Me levanté y salí de la habitación, pero no fui a buscar a la cocinera. Bajé la escalera con la intención de ir a rezar. Crucé el patio trasero y el jardín. Un poco más allá, en un pequeño edificio aislado, estaba nuestra capilla. La noche era muy fría, no había luna, y las nubes cubrían el cielo, pero yo llevaba una lámpara para no pisarme la falda o tropezar con alguna piedra.

Abrí la pesada puerta de madera y entré. El interior estaba oscuro y sombrío, alumbrado solo por las velas votivas delante de las pequeñas imágenes de los santos patronos de la familia: san Juan Bautista en honor de Florencia; la Virgen del Lirio -santa Maria del Fiore-, la favorita de mi madre, y la que daba nombre a la catedral; y el santo cuyo nombre llevaba mi padre, san Antonio, con el niño Jesús en los brazos.

La mayoría de las capillas privadas de las familias florentinas estaban decoradas con grandes murales, en los que aparecían algunos de sus miembros representados como santos o madonnas. La nuestra carecía de tales embellecimientos, salvo por las pinturas de los tres santos. Nuestro mayor adorno estaba suspendido sobre el altar: una gran talla de madera del Cristo crucificado, con una expresión tan triste y doliente como la de la vieja y arrepentida Magdalena en el baptisterio de la catedral.

Al entrar, oí un suave gemido, y al enfocar la lámpara hacia la dirección de donde procedía, vi una figura oscura arrodillada delante del altar. Mi padre rezaba fervientemente, con la frente apretada contra los nudillos de las manos entrelazadas.

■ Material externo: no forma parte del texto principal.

(* ===== verification/Bloom.v ===== *)
(** Bloom filters (crates/idb-storage/src/engines/lsm/bloom.rs).

    The CRC-32 of the crc32fast crate is a parameter; hashing in two updates is
    hashing the concatenation. *)

From Stdlib Require Import ZArith Lia List Bool.
From S2P Require Import Prelude Common.
From coqutil Require Import Byte Word.LittleEndianList.
From stdpp Require Import base list strings.
#[local] Open Scope Z_scope.

Definition BITS_PER_KEY : Z := 10.
Definition HASH_COUNT : Z := 7.
Definition MIN_BIT_COUNT : Z := 64.

Record BloomFilter := mkBloom { bits : bytes; bit_count : Z; hash_count : Z }.

(** [bits[pos / 8] |= 1 << (pos % 8)] *)
Definition set_bit (pos : Z) (bits : bytes) : result bytes :=
  b ← index (pos / 8) bits;
  Ok (<[Z.to_nat (pos / 8) := byte.of_Z (Z.lor (u8 b) (Z.shiftl 1 (pos mod 8)))]> bits).

(** [bits[pos / 8] & (1 << (pos % 8)) != 0] *)
Definition bit_set (pos : Z) (bits : bytes) : result bool :=
  b ← index (pos / 8) bits;
  Ok (negb (Z.land (u8 b) (Z.shiftl 1 (pos mod 8)) =? 0)).

Definition combined_hash (h1 h2 i : Z) : Z := as_unsigned 64 (h1 + as_unsigned 64 (i * h2)).

Fixpoint set_bits (positions : list Z) (bits : bytes) : result bytes :=
  match positions with
  | [] => Ok bits
  | p :: rest => bits' ← set_bit p bits; set_bits rest bits'
  end.

Fixpoint bits_set (positions : list Z) (bits : bytes) : result bool :=
  match positions with
  | [] => Ok true
  | p :: rest => b ← bit_set p bits; if b : bool then bits_set rest bits else Ok false
  end.

Section bloom.
Context (crc32 : bytes -> Z).

Definition double_hash (key : bytes) : Z * Z := (crc32 key, crc32 (key ++ [byte.of_Z 158])).

(** The positions of the loop [for i in 0..hash_count]. *)
Definition positions (key : bytes) (bit_count hash_count : Z) : list Z :=
  let '(h1, h2) := double_hash key in
  map (fun i => combined_hash h1 h2 (Z.of_nat i) mod bit_count) (seq 0 (Z.to_nat hash_count)).

Fixpoint add_keys (keys : list bytes) (bit_count : Z) (bits : bytes) : result bytes :=
  match keys with
  | [] => Ok bits
  | key :: rest => bits' ← set_bits (positions key bit_count HASH_COUNT) bits; add_keys rest bit_count bits'
  end.

Definition div_ceil (a b : Z) : Z := (a + b - 1) / b.

Definition build (keys : list bytes) : result BloomFilter :=
  n ← @arith Error in_u64 (len keys * BITS_PER_KEY);
  let byte_count := div_ceil (Z.max n MIN_BIT_COUNT) 8 in
  bit_count ← @arith Error in_u64 (byte_count * 8);
  bits ← add_keys keys bit_count (replicate (Z.to_nat byte_count) (byte.of_Z 0));
  Ok (mkBloom bits bit_count HASH_COUNT).

Definition may_contain (f : BloomFilter) (key : bytes) : result bool :=
  if bit_count f =? 0 then Ok false else
  bits_set (positions key (bit_count f) (hash_count f)) (bits f).

Definition encode (f : BloomFilter) : bytes :=
  byte.of_Z (hash_count f) :: to_le_bytes 4 (as_unsigned 32 (bit_count f)) ++ bits f.

Definition decode (data : bytes) : result BloomFilter :=
  if len data <? 5 then Err (StorageCorrupted "bloom filter data too small") else
  h ← index 0 data;
  raw ← slice 1 5 data;
  let bit_count := from_le_bytes raw in
  if negb (len data =? 5 + div_ceil bit_count 8) then Err (StorageCorrupted "bloom filter size mismatch") else
  bits ← slice_from 5 data;
  Ok (mkBloom bits bit_count (u8 h)).
End bloom.

(** ** Bits *)

Definition bit_at (bits : bytes) (pos : Z) : bool :=
  match bits !! Z.to_nat (pos / 8) with Some b => Z.testbit (u8 b) (pos mod 8) | None => false end.

Lemma u8_of_Z_bit z i : 0 <= i < 8 -> Z.testbit (u8 (byte.of_Z z)) i = Z.testbit z i.
Proof.
  intros Hi. rewrite byte.unsigned_of_Z. unfold byte.wrap.
  by rewrite Z.mod_pow2_bits_low by lia.
Qed.

Lemma land_bit z i : 0 <= i -> negb (Z.land z (Z.shiftl 1 i) =? 0) = Z.testbit z i.
Proof.
  intros Hi. rewrite Z.shiftl_1_l. destruct (Z.testbit z i) eqn:T.
  - apply negb_true_iff, Z.eqb_neq. intros E. apply (f_equal (fun x => Z.testbit x i)) in E.
    rewrite Z.land_spec, T, Z.pow2_bits_true, Z.bits_0 in E by done. done.
  - apply negb_false_iff, Z.eqb_eq. apply Z.bits_inj'. intros j Hj. rewrite Z.land_spec, Z.bits_0.
    destruct (decide (i = j)) as [->|Hn]; [by rewrite T|]. by rewrite (Z.pow2_bits_false i j) by lia; rewrite andb_false_r.
Qed.

Lemma byte_at_index i (b : bytes) : 0 <= i < len b -> exists x, @index Error i b = Ok x /\ b !! Z.to_nat i = Some x.
Proof.
  intros Hi. unfold index. zcase. destruct (lookup_lt_is_Some_2 b (Z.to_nat i)) as [x Hx]; [unfold len in Hi; lia|].
  exists x. by rewrite Hx.
Qed.

Lemma bit_set_ok pos bits : 0 <= pos < 8 * len bits -> bit_set pos bits = Ok (bit_at bits pos).
Proof.
  intros Hp. unfold bit_set, bit_at. destruct (byte_at_index (pos / 8) bits) as (x & -> & ->).
  { Z.to_euclidean_division_equations; lia. }
  cbn [mbind outcome_bind]. f_equal. apply land_bit. Z.to_euclidean_division_equations; lia.
Qed.

Lemma set_bit_ok pos bits :
  0 <= pos < 8 * len bits ->
  exists bits', set_bit pos bits = Ok bits' /\ len bits' = len bits /\
    forall p, 0 <= p -> bit_at bits' p = (p =? pos) || bit_at bits p.
Proof.
  intros Hp. unfold set_bit. destruct (byte_at_index (pos / 8) bits) as (x & -> & Hx).
  { Z.to_euclidean_division_equations; lia. }
  cbn [mbind outcome_bind]. eexists. split; [done|]. split; [unfold len; by rewrite length_insert|].
  intros p Hp0. unfold bit_at. destruct (decide (p / 8 = pos / 8)) as [E|E].
  - rewrite E, list_lookup_insert_eq, Hx by (unfold len in Hp; Z.to_euclidean_division_equations; lia).
    assert (0 <= p mod 8 < 8) by (Z.to_euclidean_division_equations; lia).
    assert (0 <= pos mod 8 < 8) by (Z.to_euclidean_division_equations; lia).
    rewrite u8_of_Z_bit, Z.lor_spec, Z.shiftl_1_l, Z.pow2_bits_eqb by lia. rewrite orb_comm. f_equal.
    destruct (Z.eqb_spec p pos), (Z.eqb_spec (pos mod 8) (p mod 8)); try done; exfalso; Z.to_euclidean_division_equations; lia.
  - rewrite list_lookup_insert_ne by (Z.to_euclidean_division_equations; lia).
    destruct (Z.eqb_spec p pos); [congruence|done].
Qed.

Lemma set_bits_ok ps bits :
  Forall (fun p => 0 <= p < 8 * len bits) ps ->
  exists bits', set_bits ps bits = Ok bits' /\ len bits' = len bits /\
    (forall p, 0 <= p -> bit_at bits p = true \/ p ∈ ps -> bit_at bits' p = true).
Proof.
  revert bits; induction ps as [|p ps IH]; intros bits Hps; cbn [set_bits].
  { exists bits. split_and!; try done. intros q _ [?|Hq]; [done|]. by apply elem_of_nil in Hq. }
  inversion Hps as [|? ? Hp Hps']; subst. destruct (set_bit_ok p bits Hp) as (b1 & -> & L1 & B1). cbn [mbind outcome_bind].
  destruct (IH b1) as (b2 & -> & L2 & B2); [by rewrite L1|]. exists b2. split; [done|]. split; [lia|].
  intros q Hq Hor. apply B2; [done|]. rewrite B1, elem_of_cons in * by done.
  destruct Hor as [->|[->|?]]; rewrite ?Z.eqb_refl, ?orb_true_r; auto.
Qed.

Lemma bits_set_ok ps bits :
  Forall (fun p => 0 <= p < 8 * len bits) ps ->
  bits_set ps bits = Ok (forallb (bit_at bits) ps).
Proof.
  induction 1 as [|p ps Hp Hps IH]; [done|]. cbn [bits_set forallb]. rewrite bit_set_ok by done.
  cbn [mbind outcome_bind]. by destruct (bit_at bits p).
Qed.

(** A filter whose bit array has room for its bit count. *)
Definition bloom_wf (f : BloomFilter) : Prop := 0 <= bit_count f <= 8 * len (bits f).

Section facts.
Context (crc32 : bytes -> Z).

Lemma positions_range key m h : 0 < m -> Forall (fun p => 0 <= p < m) (positions crc32 key m h).
Proof.
  intros Hm. unfold positions. destruct (double_hash crc32 key) as [h1 h2]. apply Forall_forall.
  intros p Hp. apply list_elem_of_fmap in Hp as (i & -> & _). apply Z.mod_pos_bound. lia.
Qed.

Lemma may_contain_ok f key :
  bloom_wf f ->
  may_contain crc32 f key
  = Ok (negb (bit_count f =? 0) && forallb (bit_at (bits f)) (positions crc32 key (bit_count f) (hash_count f))).
Proof.
  intros Hf. unfold bloom_wf in Hf. unfold may_contain. destruct (Z.eqb_spec (bit_count f) 0); [done|]. apply bits_set_ok.
  eapply Forall_impl; [apply positions_range; lia|]. cbn. lia.
Qed.

Lemma add_keys_ok keys m bits :
  0 < m <= 8 * len bits ->
  exists bits', add_keys crc32 keys m bits = Ok bits' /\ len bits' = len bits /\
    (forall p, 0 <= p -> bit_at bits p = true -> bit_at bits' p = true) /\
    (forall key, key ∈ keys -> forallb (bit_at bits') (positions crc32 key m HASH_COUNT) = true).
Proof.
  revert bits; induction keys as [|key keys IH]; intros bits Hm; cbn [add_keys].
  { exists bits. split_and!; try done. intros key Hk. by apply elem_of_nil in Hk. }
  pose proof (positions_range key m HASH_COUNT ltac:(lia)) as R.
  destruct (set_bits_ok (positions crc32 key m HASH_COUNT) bits) as (b1 & -> & L1 & B1).
  { eapply Forall_impl; [exact R|]. cbn. lia. }
  cbn [mbind outcome_bind]. destruct (IH b1) as (b2 & -> & L2 & K2 & C2); [lia|]. exists b2.
  split; [done|]. split; [lia|]. split; [intros p Hp Hb; auto|].
  intros k [->|Hk]%elem_of_cons; [|auto]. apply forallb_forall. intros p Hp. rewrite Forall_forall in R.
  apply list_elem_of_In in Hp. apply K2; [by apply R|]. apply B1; [by apply R|auto].
Qed.

Lemma div_ceil_bounds a : 0 <= a -> a <= 8 * div_ceil a 8 < a + 8.
Proof. unfold div_ceil. intros. Z.to_euclidean_division_equations; lia. Qed.

Lemma build_ok keys :
  len keys * BITS_PER_KEY + 72 < 2 ^ 64 ->
  exists f, build crc32 keys = Ok f /\ bloom_wf f /\ hash_count f = HASH_COUNT /\
    64 <= bit_count f /\ bit_count f = 8 * len (bits f) /\ bit_count f <= len keys * BITS_PER_KEY + 72 /\
    forall key, key ∈ keys -> may_contain crc32 f key = Ok true.
Proof.
  unfold BITS_PER_KEY, MIN_BIT_COUNT. intros Hn. pose proof (len_nonneg keys). unfold build, BITS_PER_KEY, MIN_BIT_COUNT.
  rewrite arith_bind by fits. cbv beta. pose proof (div_ceil_bounds (Z.max (len keys * 10) 64) ltac:(lia)) as D.
  set (bc := div_ceil (Z.max (len keys * 10) 64) 8) in *. rewrite arith_bind by fits. cbv beta.
  destruct (add_keys_ok keys (bc * 8) (replicate (Z.to_nat bc) (byte.of_Z 0))) as (b & -> & L & _ & C).
  { rewrite len_replicate. lia. }
  rewrite len_replicate in L. cbn [mbind outcome_bind]. eexists. split; [done|].
  assert (W : bloom_wf (mkBloom b (bc * 8) HASH_COUNT)) by (unfold bloom_wf; cbn; lia).
  split; [done|]. cbn [hash_count bit_count bits]. split_and!; [done|lia|lia|lia|].
  intros key Hk. rewrite may_contain_ok by done. cbn [hash_count bit_count bits]. rewrite C by done.
  destruct (Z.eqb_spec (bc * 8) 0); [lia|done].
Qed.

Lemma decode_encode f :
  in_u8 (hash_count f) = true -> in_u32 (bit_count f) = true -> len (bits f) = div_ceil (bit_count f) 8 ->
  decode (encode f) = Ok f.
Proof.
  intros Hh Hb Hl. unfold in_u8, in_u32 in *. zbool. unfold decode, encode. rewrite as_unsigned_small by lia.
  rewrite len_cons, len_app, len_to_le_bytes. pose proof (len_nonneg (bits f)). zcase.
  set (h := byte.of_Z (hash_count f)). set (raw := to_le_bytes 4 (bit_count f)).
  rewrite (index_app [] h (raw ++ bits f)) by done. cbn [mbind outcome_bind].
  rewrite (slice_mid [h] raw (bits f)) by (unfold raw; rewrite ?len_to_le_bytes; done). cbn [mbind outcome_bind].
  unfold raw. rewrite from_to_le_bytes by (cbn; lia). zcase. cbn [negb].
  rewrite (slice_from_app (h :: to_le_bytes 4 (bit_count f)) (bits f)) by (by rewrite len_cons, len_to_le_bytes).
  cbn [mbind outcome_bind]. unfold h. rewrite byte.unsigned_of_Z. unfold byte.wrap.
  rewrite Z.mod_small by (cbn; lia). by destruct f.
Qed.

Lemma decode_total data :
  no_panic (decode data) /\ forall f, decode data = Ok f -> bloom_wf f.
Proof.
  unfold decode. destruct (Z.ltb_spec (len data) 5) as [L|L]; [done|].
  destruct (byte_at_index 0 data) as (h & -> & _); [lia|]. cbn [mbind outcome_bind].
  rewrite slice_ok by lia. cbn [mbind outcome_bind]. set (bc := from_le_bytes _).
  pose proof (from_le_bytes_bound (take (Z.to_nat (5 - 1)) (drop (Z.to_nat 1) data))) as B. fold bc in B.
  destruct (Z.eqb_spec (len data) (5 + div_ceil bc 8)) as [E|E]; cbn [negb]; [|done].
  unfold slice_from. rewrite slice_ok by lia. cbn [mbind outcome_bind]. split; [done|]. intros f [= <-].
  unfold bloom_wf. cbn [bit_count bits]. rewrite len_take, len_drop. pose proof (div_ceil_bounds bc ltac:(lia)). lia.
Qed.
End facts.

(** ** Theorems *)

(** C34. A Bloom filter has no false negatives: building it succeeds, writing
    it out and reading it back gives the same filter, and every key it was
    built from is reported as possibly present. *)
Theorem bloom_no_false_negative crc32 keys :
  len keys * BITS_PER_KEY + 72 < 2 ^ 32 ->
  exists f, build crc32 keys = Ok f /\ decode (encode f) = Ok f /\
    forall key, key ∈ keys -> may_contain crc32 f key = Ok true.
Proof.
  intros Hn. destruct (build_ok crc32 keys ltac:(lia)) as (f & E & W & Hh & H64 & Hb & Hle & C).
  exists f. split; [done|]. split; [|done]. apply decode_encode.
  - by rewrite Hh.
  - fits.
  - rewrite Hb. unfold div_ceil. Z.to_euclidean_division_equations; lia.
Qed.

Lemma bloom_no_false_negative_witness :
  exists f, build (fun b => len b) [[byte.of_Z 1]; [byte.of_Z 2; byte.of_Z 3]] = Ok f /\ decode (encode f) = Ok f /\
    forall key, key ∈ [[byte.of_Z 1]; [byte.of_Z 2; byte.of_Z 3]] -> may_contain (fun b => len b) f key = Ok true.
Proof. apply (bloom_no_false_negative (fun b => len b)). vm_compute. reflexivity. Defined.

(** A filter read from any bytes answers every question, without a panic. *)
Lemma bloom_reads_anything crc32 data f key :
  decode data = Ok f -> exists b, may_contain crc32 f key = Ok b.
Proof. intros Hf. apply decode_total in Hf. rewrite may_contain_ok by done. eauto. Qed.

Me arrodillé a su lado. Se volvió hacia mí; la luz de la lámpara se reflejó en las lágrimas acumuladas en sus ojos color ámbar.

– Hija, perdóname -dijo.

– No -repliqué-. Eres tú quien debe perdonarme. Te pegué. Es algo horrible que ningún hijo debe hacer a su padre.

– Yo te pegué sin razón. Solo querías proteger a tu madre. Esa era también mi intención, y me encontré haciendo lo opuesto. Soy viejo, y debería ser más sabio. -Miró la imagen del Cristo doliente-. Después de tantos años, tendría que haber aprendido a controlarme…

Busqué el modo de lograr que dejase de reprocharse. Apoyé una mano en su brazo y dije en tono casi risueño:

– Así que es de ti de quien he heredado ese mal genio.

Exhaló un suspiro y pasó la yema del pulgar con mucha ternura por mi mejilla.

– Pobre niña. No es culpa tuya.

Nos abrazamos. En aquel instante, el olvidado medallón se deslizó de mi faja. Golpeó contra el suelo de mármol y trazó un círculo perfecto antes de caer de lado.

Su aparición me avergonzó. Movido por la curiosidad, mi padre lo recogió y lo miró con atención. Luego entrecerró los ojos y echó ligeramente la cabeza hacia atrás, como si quisiera eludir un golpe. Tardó unos momentos en hablar.

– ¿Lo ves? -dijo con voz baja y suave-. Este es el resultado de la cólera. Terribles actos de violencia.

– Sí -repetí, ansiosa por abandonar aquella conversación y volver al cálido sentimiento de la reconciliación-. Madre me relató el asesinato en la catedral. Fue algo terrible.

– Lo fue. No hay ninguna excusa para el asesinato, sea cual sea la provocación. El asesinato es odioso, una abominación a los ojos de Dios. -La pieza de oro brilló con la débil luz de la lámpara-. ¿Te habló del otro lado?

No entendí la pregunta. En un primer momento creí que se refería al reverso del medallón.

– ¿El otro lado?

– Lorenzo. Su amor por el hermano asesinado lo llevó a la locura en los días posteriores. -Cerró los ojos mientras recordaba-. Ochenta hombres en cinco días. Unos pocos eran culpables, pero la mayoría sencillamente sufrieron las consecuencias de no tener los parientes adecuados. Los torturaron sin piedad, los descuartizaron y arrojaron los trozos por las ventanas del palacio de la Signoria. Lo que hicieron con el cadáver del pobre micer Iacopo… -Se estremeció, horrorizado hasta tal punto que no dijo más-. Todo en vano, porque ni siquiera un río de sangre podía resucitar a Juliano. -Abrió los ojos y me miró fijamente-. Hay una vena vengativa en ti, niña. Presta atención a mis palabras. Nada bueno puede salir de la venganza. Ruego a Dios para que te libre de ella. -Puso el medallón de oro en mi palma-. Recuerda lo que te he dicho cada vez que lo mires.